= What this task involves =
Reproduce exactly, and only, the lines below from the one containing "events : list Event" through the one containing "below says so, for".

= Source data =
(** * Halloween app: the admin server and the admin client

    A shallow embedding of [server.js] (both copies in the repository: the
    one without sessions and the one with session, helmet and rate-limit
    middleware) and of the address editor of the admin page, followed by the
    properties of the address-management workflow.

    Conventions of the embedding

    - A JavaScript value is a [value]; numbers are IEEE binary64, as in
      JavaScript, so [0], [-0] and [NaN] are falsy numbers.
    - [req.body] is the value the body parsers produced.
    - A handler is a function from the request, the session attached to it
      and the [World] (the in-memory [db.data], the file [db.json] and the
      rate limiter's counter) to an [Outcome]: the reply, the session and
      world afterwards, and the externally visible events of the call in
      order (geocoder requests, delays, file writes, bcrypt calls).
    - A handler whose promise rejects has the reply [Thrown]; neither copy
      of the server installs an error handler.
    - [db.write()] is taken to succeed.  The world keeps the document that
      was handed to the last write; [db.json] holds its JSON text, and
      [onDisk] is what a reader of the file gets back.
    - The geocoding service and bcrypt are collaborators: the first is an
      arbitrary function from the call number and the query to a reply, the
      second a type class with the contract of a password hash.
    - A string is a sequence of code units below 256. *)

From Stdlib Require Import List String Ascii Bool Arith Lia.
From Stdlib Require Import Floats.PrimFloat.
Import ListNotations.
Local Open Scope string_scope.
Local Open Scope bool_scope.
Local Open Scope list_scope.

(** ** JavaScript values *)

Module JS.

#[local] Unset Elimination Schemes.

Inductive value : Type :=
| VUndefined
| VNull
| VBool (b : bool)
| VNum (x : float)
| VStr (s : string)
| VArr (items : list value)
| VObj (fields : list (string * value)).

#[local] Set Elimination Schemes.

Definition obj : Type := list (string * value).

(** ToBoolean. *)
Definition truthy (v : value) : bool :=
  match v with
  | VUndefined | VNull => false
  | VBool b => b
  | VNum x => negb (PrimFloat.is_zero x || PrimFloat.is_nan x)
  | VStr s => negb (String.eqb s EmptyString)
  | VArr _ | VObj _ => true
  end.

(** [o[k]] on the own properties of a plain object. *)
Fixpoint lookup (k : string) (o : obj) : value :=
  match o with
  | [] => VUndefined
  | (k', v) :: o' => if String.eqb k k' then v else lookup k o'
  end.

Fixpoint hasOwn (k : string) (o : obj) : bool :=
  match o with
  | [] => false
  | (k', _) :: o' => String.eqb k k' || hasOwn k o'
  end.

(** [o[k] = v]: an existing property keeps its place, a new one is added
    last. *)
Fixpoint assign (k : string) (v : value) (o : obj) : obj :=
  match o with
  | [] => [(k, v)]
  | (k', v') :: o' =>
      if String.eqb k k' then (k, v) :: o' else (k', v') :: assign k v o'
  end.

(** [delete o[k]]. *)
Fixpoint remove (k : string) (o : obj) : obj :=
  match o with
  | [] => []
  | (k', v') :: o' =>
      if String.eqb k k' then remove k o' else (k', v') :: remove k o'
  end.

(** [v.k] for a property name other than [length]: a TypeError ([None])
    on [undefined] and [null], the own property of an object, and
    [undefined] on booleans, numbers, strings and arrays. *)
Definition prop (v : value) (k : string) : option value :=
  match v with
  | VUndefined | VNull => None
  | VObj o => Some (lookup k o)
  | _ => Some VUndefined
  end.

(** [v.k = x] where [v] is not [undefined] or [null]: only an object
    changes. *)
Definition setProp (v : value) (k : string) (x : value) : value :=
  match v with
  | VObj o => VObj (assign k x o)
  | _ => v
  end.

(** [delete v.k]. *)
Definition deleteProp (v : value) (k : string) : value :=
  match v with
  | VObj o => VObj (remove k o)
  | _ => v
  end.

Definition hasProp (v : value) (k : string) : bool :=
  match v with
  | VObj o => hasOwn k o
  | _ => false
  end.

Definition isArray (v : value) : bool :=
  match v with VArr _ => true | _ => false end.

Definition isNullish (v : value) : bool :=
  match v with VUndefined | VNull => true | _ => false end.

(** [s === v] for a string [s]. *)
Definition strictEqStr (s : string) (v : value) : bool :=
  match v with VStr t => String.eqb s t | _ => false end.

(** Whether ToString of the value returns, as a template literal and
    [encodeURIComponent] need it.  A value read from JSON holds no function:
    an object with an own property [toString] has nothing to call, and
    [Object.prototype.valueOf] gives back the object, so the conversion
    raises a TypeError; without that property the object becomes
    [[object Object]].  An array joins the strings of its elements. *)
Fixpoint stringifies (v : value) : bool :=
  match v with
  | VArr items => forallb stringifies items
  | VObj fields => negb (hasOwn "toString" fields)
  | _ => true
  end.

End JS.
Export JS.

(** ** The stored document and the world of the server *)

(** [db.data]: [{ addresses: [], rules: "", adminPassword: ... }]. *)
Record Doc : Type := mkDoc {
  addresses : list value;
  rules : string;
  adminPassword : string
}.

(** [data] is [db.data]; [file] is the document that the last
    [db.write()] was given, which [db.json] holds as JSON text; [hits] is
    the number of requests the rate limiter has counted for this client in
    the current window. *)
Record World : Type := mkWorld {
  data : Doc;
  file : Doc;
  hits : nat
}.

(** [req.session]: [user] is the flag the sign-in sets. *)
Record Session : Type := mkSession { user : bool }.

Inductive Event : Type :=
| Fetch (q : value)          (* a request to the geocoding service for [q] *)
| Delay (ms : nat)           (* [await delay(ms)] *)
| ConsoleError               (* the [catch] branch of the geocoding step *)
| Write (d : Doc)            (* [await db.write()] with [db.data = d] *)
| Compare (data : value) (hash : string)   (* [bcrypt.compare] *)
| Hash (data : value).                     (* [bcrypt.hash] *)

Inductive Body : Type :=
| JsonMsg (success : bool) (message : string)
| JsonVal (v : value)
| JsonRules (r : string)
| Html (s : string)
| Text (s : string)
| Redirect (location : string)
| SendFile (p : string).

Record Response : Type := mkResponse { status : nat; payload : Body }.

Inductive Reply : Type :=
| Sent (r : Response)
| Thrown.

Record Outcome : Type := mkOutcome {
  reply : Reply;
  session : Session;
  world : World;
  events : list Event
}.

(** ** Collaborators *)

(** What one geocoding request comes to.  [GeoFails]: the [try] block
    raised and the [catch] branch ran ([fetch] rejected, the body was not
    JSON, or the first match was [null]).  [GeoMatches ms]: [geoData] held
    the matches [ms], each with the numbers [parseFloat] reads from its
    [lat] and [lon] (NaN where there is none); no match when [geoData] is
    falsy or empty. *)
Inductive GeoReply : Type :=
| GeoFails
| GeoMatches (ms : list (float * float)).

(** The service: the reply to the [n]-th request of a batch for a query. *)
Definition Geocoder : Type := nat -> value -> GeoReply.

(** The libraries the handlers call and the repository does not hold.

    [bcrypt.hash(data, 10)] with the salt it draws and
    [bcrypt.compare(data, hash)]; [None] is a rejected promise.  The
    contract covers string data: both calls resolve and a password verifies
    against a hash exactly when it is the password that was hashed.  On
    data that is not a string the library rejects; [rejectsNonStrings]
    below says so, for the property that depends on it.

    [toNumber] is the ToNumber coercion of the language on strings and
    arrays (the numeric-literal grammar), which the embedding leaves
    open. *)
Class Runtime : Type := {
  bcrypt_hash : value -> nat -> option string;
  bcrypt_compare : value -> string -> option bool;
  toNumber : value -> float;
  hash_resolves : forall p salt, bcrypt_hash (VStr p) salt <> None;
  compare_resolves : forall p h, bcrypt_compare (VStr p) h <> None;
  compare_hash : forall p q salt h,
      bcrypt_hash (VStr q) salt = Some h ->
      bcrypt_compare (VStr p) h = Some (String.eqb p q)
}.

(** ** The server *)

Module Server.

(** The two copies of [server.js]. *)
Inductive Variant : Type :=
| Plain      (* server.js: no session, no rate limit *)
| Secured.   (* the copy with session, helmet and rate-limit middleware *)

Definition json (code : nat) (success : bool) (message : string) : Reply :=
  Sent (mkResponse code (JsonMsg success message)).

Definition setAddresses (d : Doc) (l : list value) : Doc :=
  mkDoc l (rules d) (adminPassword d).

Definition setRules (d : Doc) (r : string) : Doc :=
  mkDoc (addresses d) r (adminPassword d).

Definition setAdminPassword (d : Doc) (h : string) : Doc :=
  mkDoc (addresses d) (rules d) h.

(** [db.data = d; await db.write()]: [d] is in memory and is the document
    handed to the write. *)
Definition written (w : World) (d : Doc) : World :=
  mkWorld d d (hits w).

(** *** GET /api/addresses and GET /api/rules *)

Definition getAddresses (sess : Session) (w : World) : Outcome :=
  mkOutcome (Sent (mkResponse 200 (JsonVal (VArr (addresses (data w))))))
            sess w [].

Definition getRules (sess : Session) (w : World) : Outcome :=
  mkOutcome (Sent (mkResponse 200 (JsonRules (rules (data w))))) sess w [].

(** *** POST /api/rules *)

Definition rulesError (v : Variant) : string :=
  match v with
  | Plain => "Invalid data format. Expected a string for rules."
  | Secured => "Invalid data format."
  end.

---

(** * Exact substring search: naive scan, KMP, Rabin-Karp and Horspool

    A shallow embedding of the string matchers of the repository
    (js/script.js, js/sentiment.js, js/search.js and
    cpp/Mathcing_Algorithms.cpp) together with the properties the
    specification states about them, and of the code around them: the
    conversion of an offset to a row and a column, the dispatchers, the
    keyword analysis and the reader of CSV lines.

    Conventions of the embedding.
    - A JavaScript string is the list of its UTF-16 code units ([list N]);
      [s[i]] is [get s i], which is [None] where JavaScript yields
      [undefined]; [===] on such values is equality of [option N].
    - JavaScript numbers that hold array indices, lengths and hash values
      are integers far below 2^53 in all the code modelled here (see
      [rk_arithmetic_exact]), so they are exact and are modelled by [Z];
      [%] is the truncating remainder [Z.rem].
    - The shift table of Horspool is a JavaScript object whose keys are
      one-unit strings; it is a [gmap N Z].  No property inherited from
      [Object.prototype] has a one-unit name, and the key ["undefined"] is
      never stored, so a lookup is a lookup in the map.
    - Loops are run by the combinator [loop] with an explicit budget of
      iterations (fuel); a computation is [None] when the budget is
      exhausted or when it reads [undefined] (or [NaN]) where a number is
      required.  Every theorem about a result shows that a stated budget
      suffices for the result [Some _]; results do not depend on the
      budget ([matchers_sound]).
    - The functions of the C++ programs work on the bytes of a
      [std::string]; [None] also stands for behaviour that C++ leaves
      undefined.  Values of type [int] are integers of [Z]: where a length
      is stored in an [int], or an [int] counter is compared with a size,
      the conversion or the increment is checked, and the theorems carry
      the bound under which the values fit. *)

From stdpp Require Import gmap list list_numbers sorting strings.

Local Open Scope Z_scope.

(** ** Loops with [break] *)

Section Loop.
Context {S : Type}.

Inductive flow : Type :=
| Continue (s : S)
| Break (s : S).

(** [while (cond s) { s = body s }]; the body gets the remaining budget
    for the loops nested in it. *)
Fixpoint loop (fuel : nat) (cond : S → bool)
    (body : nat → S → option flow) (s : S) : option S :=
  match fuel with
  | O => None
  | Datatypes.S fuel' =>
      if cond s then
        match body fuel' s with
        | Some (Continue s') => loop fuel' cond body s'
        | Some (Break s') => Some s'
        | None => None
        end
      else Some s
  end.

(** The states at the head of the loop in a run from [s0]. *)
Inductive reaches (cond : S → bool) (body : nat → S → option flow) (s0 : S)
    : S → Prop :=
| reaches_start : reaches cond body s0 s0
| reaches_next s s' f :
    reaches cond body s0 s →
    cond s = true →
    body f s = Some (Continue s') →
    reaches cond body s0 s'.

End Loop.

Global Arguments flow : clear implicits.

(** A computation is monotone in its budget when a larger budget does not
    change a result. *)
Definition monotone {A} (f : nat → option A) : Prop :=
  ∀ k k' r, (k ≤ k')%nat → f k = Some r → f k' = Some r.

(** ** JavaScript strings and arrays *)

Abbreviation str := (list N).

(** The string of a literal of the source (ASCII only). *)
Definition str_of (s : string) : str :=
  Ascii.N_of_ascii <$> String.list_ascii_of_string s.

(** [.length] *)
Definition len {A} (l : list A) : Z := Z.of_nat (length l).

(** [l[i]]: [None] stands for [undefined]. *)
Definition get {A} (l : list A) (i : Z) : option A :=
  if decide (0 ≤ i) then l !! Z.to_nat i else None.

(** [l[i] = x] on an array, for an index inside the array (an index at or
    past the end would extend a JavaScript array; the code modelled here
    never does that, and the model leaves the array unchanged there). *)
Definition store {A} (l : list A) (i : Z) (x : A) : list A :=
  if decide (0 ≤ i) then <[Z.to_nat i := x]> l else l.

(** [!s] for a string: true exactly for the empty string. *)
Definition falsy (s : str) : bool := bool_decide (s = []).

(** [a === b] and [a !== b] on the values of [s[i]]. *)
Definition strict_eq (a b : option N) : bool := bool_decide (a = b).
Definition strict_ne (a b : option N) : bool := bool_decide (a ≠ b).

= Exercise response =
  events : list Event
}.

(** ** Collaborators *)

(** What one geocoding request comes to.  [GeoFails]: the [try] block
    raised and the [catch] branch ran ([fetch] rejected, the body was not
    JSON, or the first match was [null]).  [GeoMatches ms]: [geoData] held
    the matches [ms], each with the numbers [parseFloat] reads from its
    [lat] and [lon] (NaN where there is none); no match when [geoData] is
    falsy or empty. *)
Inductive GeoReply : Type :=
| GeoFails
| GeoMatches (ms : list (float * float)).

(** The service: the reply to the [n]-th request of a batch for a query. *)
Definition Geocoder : Type := nat -> value -> GeoReply.

(** The libraries the handlers call and the repository does not hold.

    [bcrypt.hash(data, 10)] with the salt it draws and
    [bcrypt.compare(data, hash)]; [None] is a rejected promise.  The
    contract covers string data: both calls resolve and a password verifies
    against a hash exactly when it is the password that was hashed.  On
    data that is not a string the library rejects; [rejectsNonStrings]
    below says so, for the property that depends on it.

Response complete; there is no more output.